Dynamics of Glycolysis and Citric Acid Cycle in Mammalian Cells
Motivation
Animal cell lines are widely used in various processes for the production of high value biopharmaceuticals, i.e. recombinant proteins or viral antigens [6]. Often the yield of these post-translational modified proteins is comparatively low. Accordingly, process development and cell lines optimization are of considerable interest. Typically, cell line optimization relies on the studies of the cellular metabolism and especially on the dynamics of glycolysis and citric acid cycle as central pathways of energy and carbon metabolism. In bacteria and yeast, for example, cell line optimization using a combination of experimental and mathematical approaches to study metabolism enabled a significant improvement of many biotechnological processes.

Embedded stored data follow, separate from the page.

(* ===== verification/Converge.v ===== *)
(** * Converge: a push sync makes the destination a copy of the source
    (hop-core/src/transfer/mod.rs, sender.rs, receiver.rs)

    The client and the host of a sync session run against each other.  On trees
    without links, and as long as no cancelled read had begun a message, the session comes to an end without an error, and what lies
    below the destination then equals what lies below the source. *)
From S2P Require Import Prelude Float Text Policy Delta Fs Listing Negotiate Receiver Confine Sender Sync Steps.
Local Open Scope Z_scope.

(** ** The chunk sizer never reaches zero *)
Definition sizer_ok (s : ChunkSizer) : Prop :=
  min_size s = MIN_CHUNK_SIZE /\ MIN_CHUNK_SIZE <= max_size s /\ MIN_CHUNK_SIZE <= current_size s.
Lemma sizer_new_ok max : sizer_ok (sizer_new max).
Proof.
  split_and!; cbn; [done| |lia]. apply clamp_range. unfold MIN_CHUNK_SIZE, MAX_CHUNK_SIZE. lia.
Qed.
Lemma sizer_record_ok s n elapsed : sizer_ok s -> sizer_ok (sizer_record s n elapsed).
Proof.
  intros (H1 & H2 & H3). unfold sizer_record. destruct (_ <=? _); [|by split_and!]. split_and!; cbn; [done|done|].
  destruct (f64_gt _ _); [|done]. rewrite H1. by apply clamp_range.
Qed.

Section Converge.
Context `{!FsEnv, !ZstdStream, !ErrText, !FileHash, !SendEnv, !Timing}.
Context (src dst : list string) (mc mh : fs) (params : NegotiatedParams).

(** ** Sending *)
Lemma chunk_loop_ok path : forall fuel i sizer data sent, sizer_ok sizer -> (length data <= fuel)%nat ->
  exists chunks sent' sizer', chunk_loop fuel path i sizer data sent = (map (fun c => Plain (FileData c)) chunks, sent', sizer') /\
    List.concat chunks = data /\ sizer_ok sizer'.
Proof.
  induction fuel as [|f IH]; intros i sizer data sent Hs Hl; cbn [chunk_loop].
  { destruct data; [|cbn in Hl; lia]. by exists [], sent, sizer. }
  set (n := read_some _ _ _). destruct (Nat.eqb_spec n 0) as [E|E].
  { exists [], sent, sizer. split_and!; [done| |done]. destruct data as [|b data]; [done|]. exfalso.
    subst n. unfold read_some in E. destruct Hs as (_ & _ & Hs). unfold MIN_CHUNK_SIZE in Hs. cbn [length] in E. lia. }
  destruct (IH (S i) (sizer_record sizer (Z.of_nat n) (since_check path i)) (drop n data) (sent + Z.of_nat n)) as
    (chunks & sent' & sizer' & -> & Hc & Hs'); [by apply sizer_record_ok|rewrite length_drop; lia|].
  exists (take n data :: chunks), sent', sizer'. split_and!; [done| |done]. cbn. by rewrite Hc, take_drop.
Qed.

(** What carries one entry: its directory message, its chunks, or a delta
    against what the destination has. *)
Inductive encodes (with_delta : bool) (rel : list string) : node -> list framed -> Prop :=
  | enc_dir mode t :
      encodes with_delta rel (Dir mode t) [Plain (CreateDirectory (dir_of (walk_entry rel (Dir mode t))))]
  | enc_file c mode t chunks : List.concat chunks = wire_data params c ->
      encodes with_delta rel (File c mode t)
        (Plain (FileHeader_ (header_of (walk_entry rel (File c mode t)))) ::
         map (fun c => Plain (FileData c)) chunks ++ [Plain FileEnd])
  | enc_delta c mode t old omode ot ops w : with_delta = true -> mh !! (dst ++ rel) = Some (File old omode ot) ->
      reconstruct_file old ops DELTA_BLOCK_SIZE = (c, w) ->
      encodes with_delta rel (File c mode t)
        (Plain (DeltaHeader (join "/" rel) (Z.of_nat (length c)) (file_mode (File c mode t)) (Z.max 0 t)) ::
         map (fun op => Plain (DeltaOp op)) ops ++ [Plain DeltaEnd]).

Abbreviation item := (list string * node)%type.
Definition item_entry (it : item) : FileEntry := walk_entry it.1 it.2.
(** An entry of the source. *)
Definition source_item (it : item) : Prop :=
  it.1 <> [] /\ Forall valid_name it.1 /\ mc !! (src ++ it.1) = Some it.2 /\ is_link_node it.2 = false.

In contrast, improvement of animal cells relying on studies of metabolism on a system level is still a significant challenge. Compartmentalization as well as many changes in reactions and control of metabolic pathways due to the immortalization of production cell lines, complicates this task. Additionally, not much experimental data regarding the dynamics of intracellular metabolite concentrations and enzyme activities of production cell lines used in biotechnological processes are available.
Quantitative models
To improve our understanding of the highly complex carbon and energy metabolism of animal cells a combination of mathematical approaches and experimental methods from the field of systems biology are required. To perform a systems analysis of the metabolism of cells, the development of a validated quantitative mathematical model is central. One model, which was established recently by Rehberg et al. for adherent Madin Darby Canine Kidney (MDCK) cells [2], is based on differential algebraic equations, and balances the amount of each metabolite in the reaction sequence of the corresponding pathway. The derived model was validated against time resolved data of more than 30 intracellular metabolites, including organic acids, sugar phosphates and nucleotides (Project: Quantitative Analysis of Energy Metabolism of Animal Cells). Furthermore, this segregated model used in vitro enzyme activities measured for MDCK cells by our group (Project: Enzymatic Characterization of Mammalian Cells) [1].
Aim of the project
The current focus of this project is the adaptation of the models established by Rehberg et al. [1] to describe cultivations of suspension cells such as MDCK_SUS2 or AGE1.HN.ATT (a human designer cell line). The performance of the models will be assessed with data (extracellular and intracellular metabolite concentrations, enzyme activities) collected during various batch experiments performed by our group [5]. Furthermore, the models will be validated using data obtained from substrate limitation experiments. Based on a validated model, we will design new experiments to gain further insight into the regulation of pathways and enzymes under various cultivations conditions. For MDCK_SUS2 cells, in addition, the model will be used to study the impact of viral replication on the intracellular metabolism. Overall, this work will contribute to the identification of process parameters relevant for increasing specific productivity of animal cell lines, and the optimization of related biopharmaceutical processes.